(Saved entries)
────────────────────

(** [iter] on a suffix of the table. *)
Lemma iter_from_spec l : ∀ k,
  (∀ i info, l !! i = Some info → is_Some (info_location info) →
             0 < Z.of_nat (k + i) < 4294967296) →
  ∃ r, Entities_iter_from k l = Ret r ∧
    length r = length (filter (λ info, is_Some (info_location info)) l) ∧
    (∀ e loc, (e, loc) ∈ r ↔
       ∃ i, l !! i = Some (mkInfo (ent_tag e) (Some loc)) ∧
            id_bits (ent_id e) = Z.of_nat (k + i)).
Proof.
  induction l as [|info l IH]; intros k Hk.
  { exists []. split; [done|]. split; [done|]. intros e loc. split; [set_solver|].
    by intros (i & Hi & _). }
  destruct (IH (S k)) as (r & Hr & Hlen & Hel).
  { intros i x Hi Hx. specialize (Hk (S i) x Hi Hx). lia. }
  destruct info as [t [loc|]].
  - assert (0 < Z.of_nat k < 4294967296) as Hkr.
    { specialize (Hk 0%nat _ eq_refl (mk_is_Some _ _ eq_refl)). lia. }
    exists ((mkEntity (mkEntityId (Z.of_nat k)) t, loc) :: r). split; [|split].
    + cbn [Entities_iter_from]. unfold Entities_iter_item; cbn [info_location].
      unfold Entity_from_bits. rewrite from_bits_unchecked_arith by width. cbn.
      rewrite Z.mod_small by lia. rewrite (proj2 (Z.eqb_neq _ 0)) by lia. cbn.
      by rewrite Hr.
    + rewrite filter_cons_True by (by eexists). cbn. by rewrite Hlen.
    + intros e l0. rewrite elem_of_cons, Hel. split.
      * intros [[= -> ->]|(i & Hi & Hid)]; [exists 0%nat; cbn; split; [done|lia]|].
        exists (S i). split; [done|lia].
      * intros ([|i] & Hi & Hid); cbn in Hi.
        -- injection Hi as -> ->. left. f_equal. apply Entity_ext; cbn; [lia|done].
        -- right. exists i. split; [done|lia].
  - exists r. split; [by cbn; rewrite Hr|]. split.
    + rewrite filter_cons_False by (by intros [? ?]). done.
    + intros e l0. rewrite Hel. split.
      * intros (i & Hi & Hid). exists (S i). split; [done|lia].
      * intros ([|i] & Hi & Hid); [done|]. exists i. split; [done|lia].
Qed.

────────────────────

• _What is needed_: What you give back should be exactly the lines of the data above from the line with "loc. split; [set_solver|]." through the line with "unfold Entity_from_bits. rewrite", both of those included, and nothing more.

• _The completed task_:
  { exists []. split; [done|]. split; [done|]. intros e loc. split; [set_solver|].
    by intros (i & Hi & _). }
  destruct (IH (S k)) as (r & Hr & Hlen & Hel).
  { intros i x Hi Hx. specialize (Hk (S i) x Hi Hx). lia. }
  destruct info as [t [loc|]].
  - assert (0 < Z.of_nat k < 4294967296) as Hkr.
    { specialize (Hk 0%nat _ eq_refl (mk_is_Some _ _ eq_refl)). lia. }
    exists ((mkEntity (mkEntityId (Z.of_nat k)) t, loc) :: r). split; [|split].
    + cbn [Entities_iter_from]. unfold Entities_iter_item; cbn [info_location].
      unfold Entity_from_bits. rewrite from_bits_unchecked_arith by width. cbn.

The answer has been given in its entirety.